(** [a[loc]] *)
Definition getitem {A : Type} (a : ndarray A) (loc : location) : option A :=
  o ← ravel (shape a) loc; data a !! o.

(** [a[loc] = x] *)
Definition setitem {A : Type} (a : ndarray A) (loc : location) (x : A)
  : option (ndarray A) :=
  o ← ravel (shape a) loc;
  _ ← data a !! o;
  Some (NdArray (shape a) (<[o := x]> (data a))).

(** [a & b] and [a | b] on boolean arrays of one shape.  Arrays of
    different shapes are refused ([None]); numpy would first try to
    broadcast them. *)
Definition zip (f : bool → bool → bool) (a b : ndarray bool)
  : option (ndarray bool) :=
  if decide (shape a = shape b ∧ length (data a) = length (data b))
  then Some (NdArray (shape a) (zip_with f (data a) (data b)))
  else None.

Definition bitwise_and := zip andb.
Definition bitwise_or := zip orb.

(** [a.any()] *)
Definition any (a : ndarray bool) : bool := existsb id (data a).

(** The first [count] runs of [n] elements of a sequence: the last axis
    of an array in C order. *)
Fixpoint chunks {A : Type} (n count : nat) (l : list A) : list (list A) :=
  match count with
  | O => []
  | S count' => take n l :: chunks n count' (drop n l)
  end.

End Np.

(** ** The class [Dataset] *)

Module Dataset.

Import Strptime.

Definition shape : list nat := [65; 47; 3; 361; 720]%nat.

Definition pressures_pgrb2f : list Z :=
  [10; 20; 30; 50; 70; 100; 150; 200; 250; 300; 350; 400;
   450; 500; 550; 600; 650; 700; 750; 800; 850; 900; 925;
   950; 975; 1000].

Definition pressures_pgrb2bf : list Z :=
  [1; 2; 3; 5; 7; 125; 175; 225; 275; 325; 375; 425;
   475; 525; 575; 625; 675; 725; 775; 825; 875].

Record _axes_type : Type := Axes
  { hour : list Z;
    pressure : list Z;
    variable : list string;
    latitude : list Q;
    longitude : list Q }.

Definition axes : _axes_type :=
  Axes (Py.range 0 (192 + 3) 3)
       (Py.sorted_reverse (pressures_pgrb2f ++ pressures_pgrb2bf))
       ["height"; "wind_u"; "wind_v"]%string
       (Py.arange (-90) (90 + (1 # 2)) (1 # 2))
       (Py.arange 0 360 (1 # 2)).

(** [tuple(len(x) for x in axes)] *)
Definition axes_lengths (a : _axes_type) : list nat :=
  [length (hour a); length (pressure a); length (variable a);
   length (latitude a); length (longitude a)].

Record _listdir_type : Type := DatasetInRow
  { ds_time : datetime; suffix : string; filename : string; path : string }.

Definition SUFFIX_GRIBMIRROR : string := ".gribmirror".
(** The turn after the last increment: completion clears the flag, a fault
    appends the error notice and leaves the flag as it is. *)
Lemma stream_end (env : Env) (i : string) (pos : nat)
    (r : Stream) (s : State) (m : Message.t) (due : N) :
  timers s = [(due, AwaitStream i "" r)] ->
  nth_error (history s) pos = Some m ->
  Message.id m = i -> Message.content m = "" ->
  let s' := run (S (List.length (increments r))) env s in
  let body := concatenation (increments r) in
  timers s' = [] /\ isProcessing s' = false /\
  if faulted r then
    exists h t, history s' = (h ++ [error_notice t])%list /\
                List.length h = List.length (history s) /\
                nth_error h pos = Some (Message.with_content m body)
  else
    List.length (history s') = List.length (history s) /\
    nth_error (history s') pos
    = Some (Message.with_isStreaming (Message.with_content m body) false).
Proof.
  intros Ht Hn Hi Hc.
  replace (S (List.length (increments r))) with (List.length (increments r) + 1) by lia.
  rewrite run_add.
  destruct (stream_progress env i pos (List.length (increments r)) r "" s m due
              Ht Hn Hi Hc (le_n _)) as [H1 [[due' H2] [H3 H4]]].
  rewrite firstn_increments in H1, H2. simpl in H1, H2.
  set (sk := run (List.length (increments r)) env s) in *.
  pose proof (after_all r) as Ha. simpl. unfold tick. rewrite H2.
  destruct (after (List.length (increments r)) r) as [d t rest|d|d|d g rest];
    [contradiction | | |]; rewrite Ha; cbn [resume]; simpl.
  - repeat split.
    + unfold stop_streaming. now rewrite length_map.
    + apply stop_streaming_nth; assumption.
  - repeat split. exists (history sk), due'. repeat split; assumption.
  - repeat split. exists (history sk), due'. repeat split; assumption.
Qed.

(** ** One pipeline from an idle engine *)

Lemma after_scan (env : Env) (input : string) (s : State) :
  idle s -> JS.truthy (JS.trim input) = true ->
  let relevant := relevantChunks (memory env) input in
  run (scan_turns relevant) env (handleSend env input s)
  = respond env input relevant
      {| now := scan_time (now s) relevant;
         history := scanned (history s) input (now s) relevant;
         isProcessing := true; timers := [] |}.
Proof.
  intros Hidle Hin relevant. rewrite (handleSend_accepted env input s Hidle Hin).
  fold relevant. destruct relevant as [|c cs] eqn:E; simpl.
  - unfold tick. simpl. unfold set_history. simpl.
    rewrite drop_system_app. reflexivity.
  - unfold tick. simpl.
    change (history s ++ [user_message (JS.of_N (now s)) input (now s);
                          scanning_notice (JS.of_N (now s)) (now s)])%list
      with (history s ++ [user_message (JS.of_N (now s)) input (now s)]
                      ++ [scanning_notice (JS.of_N (now s)) (now s)])%list.
    rewrite app_assoc, report_count_last by reflexivity.
    rewrite <- app_assoc. reflexivity.
Qed.

Lemma respond_offline (env : Env) (userMsg : string) (relevant : list Chunk.t)
    (s : State) :
  JS.defined_truthy (API_KEY env) = false -> timers s = [] ->
  respond env userMsg relevant s
  = {| now := now s; history := history s; isProcessing := false;
       timers := [((now s + 500)%N, OfflineNotice)] |}.
Proof.
  intros Hk Ht. unfold respond. rewrite Hk.
  unfold setIsProcessing, setTimeout. simpl. now rewrite Ht.
Qed.

Lemma respond_online (env : Env) (userMsg : string) (relevant : list Chunk.t)
    (s : State) :
  JS.defined_truthy (API_KEY env) = true -> timers s = [] ->
  let i := "ai-" ++ JS.of_N (now s) in
  let response := generateContentStream env (prompt relevant userMsg) in
  respond env userMsg relevant s
  = {| now := now s;
       history := (history s ++ [streaming_message i (now s)])%list;
       isProcessing := isProcessing s;
       timers := [((now s + latency response)%N, AwaitStream i "" response)] |}.
Proof.
  intros Hk Ht. unfold respond. rewrite Hk.
  unfold setTimeout, set_history, push. simpl. now rewrite Ht.
Qed.

Lemma respond_late (env : Env) (userMsg : string) (relevant : list Chunk.t) (s : State) :
  timers s = [] -> late (respond env userMsg relevant s).
Proof.
  intros Ht. destruct (JS.defined_truthy (API_KEY env)) eqn:Hk.
  - rewrite respond_online by assumption. repeat constructor.
    unfold late_task. simpl. eauto.
  - rewrite respond_offline by assumption. repeat constructor.
Qed.

(** Without a usable API key, from an idle engine: the turns of one
    directive, up to its fallback timer. *)
Lemma offline_from_idle (env : Env) (input : string) (s : State) :
  idle s -> JS.truthy (JS.trim input) = true ->
  JS.defined_truthy (API_KEY env) = false ->
  let relevant := relevantChunks (memory env) input in
  let s' := run (scan_turns relevant + 1) env (handleSend env input s) in
  let notice := offline_notice (scan_time (now s) relevant + 500)%N in
  idle s' /\
  history s' = (scanned (history s) input (now s) relevant ++ [notice])%list /\
  last (history s') (init_message 0) = notice /\
  Message.content notice = offline_text /\
  Message.role notice = assistant /\
  Message.streaming notice = false /\
  notice <> error_notice (Message.timestamp notice).
Proof.
  intros Hidle Hin Hk. cbv zeta.
  rewrite run_add, (after_scan env input s Hidle Hin).
  rewrite respond_offline by (assumption || reflexivity).
  simpl. unfold tick. simpl. unfold push.
  repeat split.
  - apply last_last.
  - discriminate.
Qed.
Lemma load_undoes_unload_witness :
  let self := air_cargo_p1 in
  let s := ["F"; "T"; "T"; "T"; "F"; "F"; "F"; "F"; "T"; "F"; "F"; "F"]%char in
  let fs := mkFluentState
              [At "C2" "JFK"; At "P1" "SFO"; At "P2" "JFK"; In_ "C1" "P1"]
              [At "C1" "SFO"; At "C2" "SFO"; In_ "C2" "P1"; In_ "C2" "P2";
               At "C1" "JFK"; In_ "C1" "P2"; At "P1" "JFK"; At "P2" "SFO"] in
  wf_state self s ∧ decode_state s (state_map self) = Some fs
  ∧ holds fs (In_ "C1" "P1") ∧ holds fs (At "P1" "SFO")
  ∧ At "C1" "SFO" ∈ state_map self ∧ ¬ holds fs (At "C1" "SFO")
  ∧ ∃ s1, result self s (unload_action "C1" "P1" "SFO") = Some s1
          ∧ s1 ≠ s
          ∧ result self s1 (load_action "C1" "P1" "SFO") = Some s.
Proof.
  intros self s fs.
  assert (Hwf : wf_state self s).
  { apply wf_state_NoDup; [apply p1_state_map_NoDup|reflexivity|].
    by apply (bool_decide_unpack _). }
  assert (Hd : decode_state s (state_map self) = Some fs) by reflexivity.
  assert (H1 : holds fs (In_ "C1" "P1")) by (by apply (bool_decide_unpack _)).
  assert (H2 : holds fs (At "P1" "SFO")) by (by apply (bool_decide_unpack _)).
  assert (H4 : At "C1" "SFO" ∈ state_map self) by (by apply (bool_decide_unpack _)).
  assert (H5 : ¬ holds fs (At "C1" "SFO")) by (by apply (bool_decide_unpack _)).
  split; [exact Hwf|]. split; [exact Hd|].
  split; [exact H1|]. split; [exact H2|].
  split; [exact H4|]. split; [exact H5|].
  apply (load_undoes_unload self s fs "C1" "P1" "SFO" Hwf Hd H1 H2 H4 H5).
Defined.

(** Flying back restores the state: Fly(p, fr, to) then Fly(p, to, fr) is
    the identity, when the plane is at [fr] and the fluent At(p, to) is a
    universe fluent that was false. *)
Theorem fly_back_restores self s fs p fr to :
  wf_state self s → decode_state s (state_map self) = Some fs →
  holds fs (At p fr) →
  At p to ∈ state_map self → ¬ holds fs (At p to) →
  ∃ s1, result self s (fly_action p fr to) = Some s1
        ∧ s1 ≠ s
        ∧ result self s1 (fly_action p to fr) = Some s.
Proof.
  intros Hwf Hd Hp Hm Hin.
  apply (result_inverse self s fs _ _ (At p to) (At p fr)); try done.
  - apply guard_true. split; [|constructor]. by repeat constructor.
  - simpl. intros f ->%list_elem_of_singleton. by left.
Qed.
Lemma jaccard_self a : jaccardSimilarity a a == 1.
Proof.
  unfold jaccardSimilarity. cbv zeta.
  destruct (JsSet.size (tokenize a) =? 0)%nat eqn:Ea; cbn [andb orb];
    [reflexivity|].
  apply Nat.eqb_neq in Ea. unfold JsSet.size in *.
  assert (F : filter (JsSet.has (tokenize a)) (tokenize a) = tokenize a).
  { apply forallb_filter_id. apply forallb_forall. intros x Hx.
    now apply set_has_In. }
  rewrite F.
  replace (List.length (tokenize a) + List.length (tokenize a)
           - List.length (tokenize a))%nat
    with (List.length (tokenize a)) by lia.
  assert (E : (List.length (tokenize a) =? 0)%nat = false)
    by (apply Nat.eqb_neq; exact Ea).
  rewrite E. unfold Qdiv. apply Qmult_inv_r.
  assert (0 < Qnat (List.length (tokenize a))) by (apply Qnat_pos; lia). lra.
Qed.

(** X10.  The similarity of two texts is positive exactly when they share
    a token or both have no token at all; the similarity of a text to
    itself is 1. *)
Theorem jaccardSimilarity_positive_iff_shared_token :
  forall a b : string,
    (0 < jaccardSimilarity a b <->
     (tokenize a = [] /\ tokenize b = [])
     \/ exists t, In t (tokenize a) /\ In t (tokenize b))
    /\ jaccardSimilarity a a == 1.
Proof.
  intros a b. split; [apply jaccard_positive | apply jaccard_self].
Qed.

(** ** Entries *)

(** X11.  [createMemoryEntry] clamps the importance into the interval from
    0 to 1: a value in the interval is kept, a lower one becomes 0, a
    higher one becomes 1; the entry starts with [accessCount] 0 and with
    [createdAt] and [lastAccessed] equal to the clock. *)
Theorem createMemoryEntry_clamps_importance :
  forall k c (i : Q) tg tier now,
    let e := createMemoryEntry k c i tg tier now in
    0 <= importance e /\ importance e <= 1
    /\ (0 <= i /\ i <= 1 -> importance e == i)
    /\ (i <= 0 -> importance e == 0)
    /\ (1 <= i -> importance e == 1)
    /\ accessCount e = 0%Z /\ createdAt e = now /\ lastAccessed e = now
    /\ id e = k /\ source e = tier.
Proof.
  intros k c i tg tier now e. subst e. cbn.
  repeat split.
  - apply Q.le_max_l.
  - apply Q.max_lub; [lra | apply Q.le_min_l].
  - intros [H0 H1]. rewrite (Q.min_r 1 i H1). now apply Q.max_r.
  - intros H. rewrite Q.min_r by lra. apply Q.max_l. exact H.
  - intros H. rewrite (Q.min_l 1 i H). apply Q.max_r. lra.
Qed.

(** ** The fleeting store *)

Lemma delete_absent {V : Type} (m : JsMap.t V) k :
  JsMap.has m k = false -> JsMap.delete m k = m.
Proof.
  intros H. unfold JsMap.delete.
  assert (Hk : ~ In k (JsMap.keys m)).
  { intros Hin. apply has_keys in Hin. congruence. }
  clear H. induction m as [|[k' v'] m IH]; [reflexivity|].
  cbn. destruct (String.eqb k' k) eqn:E.
  - apply String.eqb_eq in E. subst. exfalso. apply Hk. now left.
  - cbn. f_equal. apply IH. intros Hin. apply Hk. now right.
Qed.

(** X12.  In the fleeting store an entry that was added is found by [get]
    under its id, with [accessCount] 1; adding leaves the entries of all
    other ids alone and makes the store one larger exactly when the id is
    new; [remove] tells whether the id was present, after it [get] on the
    id finds nothing, and the entries of all other ids are untouched. *)
Theorem fleeting_add_get_remove :
  forall (m : FleetingMemory.t) c (i : Q) tg (k : string) (now now' : Z),
    let m1 := snd (FleetingMemory.add m c i tg k now) in
    fst (FleetingMemory.get m1 k now')
    = Some (touch (createMemoryEntry k c i tg fleeting now) now')
    /\ (forall k', k' <> k ->
          JsMap.get (FleetingMemory.store m1) k' = JsMap.get (FleetingMemory.store m) k')
    /\ FleetingMemory.size m1
       = (if JsMap.has (FleetingMemory.store m) k then FleetingMemory.size m
          else S (FleetingMemory.size m))
    /\ fst (FleetingMemory.remove m k) = JsMap.has (FleetingMemory.store m) k
    /\ FleetingMemory.get (snd (FleetingMemory.remove m k)) k now'
       = (None, snd (FleetingMemory.remove m k))
    /\ (forall k', k' <> k ->
          JsMap.get (FleetingMemory.store (snd (FleetingMemory.remove m k))) k'
          = JsMap.get (FleetingMemory.store m) k').
Proof.
  intros m c i tg k now now' m1. subst m1. repeat split.
  - unfold FleetingMemory.get, FleetingMemory.add. cbn [snd FleetingMemory.store].
    now rewrite get_set_same.
  - intros k' Hk. cbn. rewrite get_set_other by congruence. reflexivity.
  - unfold FleetingMemory.size, FleetingMemory.add. cbn [snd FleetingMemory.store].
    apply size_set.
  - unfold FleetingMemory.get, FleetingMemory.remove. cbn [snd FleetingMemory.store].
    now rewrite get_delete, String.eqb_refl.
  - intros k' Hk. cbn. rewrite get_delete.
    assert (E : String.eqb k k' = false) by (apply String.eqb_neq; congruence).
    now rewrite E.
Qed.

Lemma includes_empty s : includes s "" = true.
Proof. destruct s; reflexivity. Qed.

Lemma filter_all {A : Type} (p : A -> bool) (l : list A) :
  (forall x, In x l -> p x = true) -> filter p l = l.
Proof.
  intros H. apply forallb_filter_id. now apply forallb_forall.
Qed.

(** X13.  With the empty query the fleeting [search] returns every entry
    of the store, in insertion order, while the working-set [search]
    returns only entries whose content has no token. *)
Theorem empty_query_differs_by_tier :
  forall (fm : FleetingMemory.t) (st : ShortTermMemory.t) (limit : nat),
    FleetingMemory.search fm "" = FleetingMemory.getAll fm
    /\ (forall e, In e (ShortTermMemory.search st "" limit) ->
                  tokenize (content e) = []).
Proof.
  intros fm st limit. split.
  - unfold FleetingMemory.search, FleetingMemory.getAll. apply filter_all.
    intros e _. unfold FleetingMemory.matches. cbn [toLowerCase].
    now rewrite includes_empty.
  - intros e He. unfold ShortTermMemory.search, slice0 in He.
    apply in_map_iff in He. destruct He as [[e0 sim] [<- He]]. cbn [fst].
    apply in_firstn in He. apply js_sort_In in He.
    apply filter_In in He. destruct He as [He Hpos].
    apply in_map_iff in He. destruct He as [x [Hx _]].
    injection Hx as -> <-. cbn [snd] in Hpos. apply Qlt_bool_iff in Hpos.
    apply jaccard_positive in Hpos.
    destruct Hpos as [[_ H]|[t [Ht _]]]; [exact H | destruct Ht].
Qed.

(** ** The working set *)

Lemma sorted_map {A B : Type} (f : A -> B) (R : A -> A -> Prop)
    (R' : B -> B -> Prop) (l : list A) :
  (forall a b, In a l -> In b l -> R a b -> R' (f a) (f b)) ->
  StronglySorted R l -> StronglySorted R' (map f l).
Proof.
  intros H Hs. induction Hs as [|a l Hs IH Hall]; cbn; [constructor|].
  constructor.
  - apply IH. intros x y Hx Hy. apply H; now right.
  - apply Forall_forall. intros y Hy. apply in_map_iff in Hy.
    destruct Hy as [x [<- Hx]]. rewrite Forall_forall in Hall.
    apply H; [now left | now right | now apply Hall].
Qed.

(** X14.  The working-set [search] returns at most [limit] entries of the
    store, each of positive similarity to the query, in descending order
    of similarity; every entry of the store with positive similarity that
    it leaves out is no more similar than any it returns. *)
Theorem working_set_search_returns_the_top :
  forall (m : ShortTermMemory.t) (query : string) (limit : nat),
    let sim (e : MemoryEntry) := jaccardSimilarity query (content e) in
    let r := ShortTermMemory.search m query limit in
    (List.length r <= limit)%nat
    /\ (forall e, In e r -> In e (ShortTermMemory.entries m) /\ 0 < sim e)
    /\ StronglySorted (desc_by sim) r
    /\ (forall kept left,
          In kept r -> In left (ShortTermMemory.entries m) -> 0 < sim left ->
          ~ In left r -> sim left <= sim kept).
Proof.
  intros m query limit sim r. subst r. unfold ShortTermMemory.search, slice0.
  set (scored := map (fun entry => (entry, jaccardSimilarity query (content entry)))
                   (ShortTermMemory.entries m)).
  set (kept := filter (fun s : MemoryEntry * Q => Qlt_bool 0 (snd s)) scored).
  set (sorted := js_sort (fun a b : MemoryEntry * Q => snd b - snd a) kept).
  assert (Hscore : forall s, In s sorted ->
                     In (fst s) (ShortTermMemory.entries m)
                     /\ snd s = sim (fst s) /\ 0 < snd s).
  { intros s Hs. apply js_sort_In in Hs. apply filter_In in Hs.
    destruct Hs as [Hs Hp]. apply Qlt_bool_iff in Hp.
    apply in_map_iff in Hs. destruct Hs as [e [<- He]]. cbn. tauto. }
  assert (Hsorted : StronglySorted (desc_by snd) sorted).
  { apply (js_sort_desc (fun a b : MemoryEntry * Q => snd b - snd a) snd).
    intros a b. reflexivity. }
  repeat split.
  - rewrite length_map, length_firstn. lia.
  - apply in_map_iff in H. destruct H as [s [<- Hs]].
    apply in_firstn in Hs. now apply Hscore.
  - apply in_map_iff in H. destruct H as [s [<- Hs]].
    apply in_firstn in Hs. destruct (Hscore s Hs) as (_ & <- & Hp). exact Hp.
  - apply (sorted_map fst (desc_by snd)).
    + intros a b Ha Hb Hab. apply in_firstn in Ha. apply in_firstn in Hb.
      destruct (Hscore a Ha) as (_ & Ea & _).
      destruct (Hscore b Hb) as (_ & Eb & _).
      unfold desc_by in *. now rewrite <- Ea, <- Eb.
    + now apply firstn_skipn_sorted.
  - intros kept0 left Hk Hl Hpos Hn.
    apply in_map_iff in Hk. destruct Hk as [s [<- Hs]].
    assert (Hleft : In (left, sim left) sorted).
    { apply js_sort_In. apply filter_In. split.
      - apply in_map_iff. now exists left.
      - cbn. now apply Qlt_bool_iff. }
    assert (Hnot : ~ In (left, sim left) (firstn limit sorted)).
    { intros Hin. apply Hn. apply in_map_iff. now exists (left, sim left). }
    pose proof (top_of_sorted snd limit sorted s (left, sim left)
                  Hsorted Hs Hleft Hnot) as Hle.
    destruct (Hscore s (in_firstn _ _ _ Hs)) as (_ & Es & _).
    cbn in Hle. now rewrite <- Es.
Qed.

Lemma touch_first_absent l k now :
  find_by_id l k = None -> ShortTermMemory.touch_first l k now = (None, l).
Proof. intros H. rewrite touch_first_spec. now rewrite H. Qed.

————————

[Exercise details] Copy out each line of the data that has the word "hour" in it.

[Answer to this task]
  { hour : list Z;
  [length (hour a); length (pressure a); length (variable a);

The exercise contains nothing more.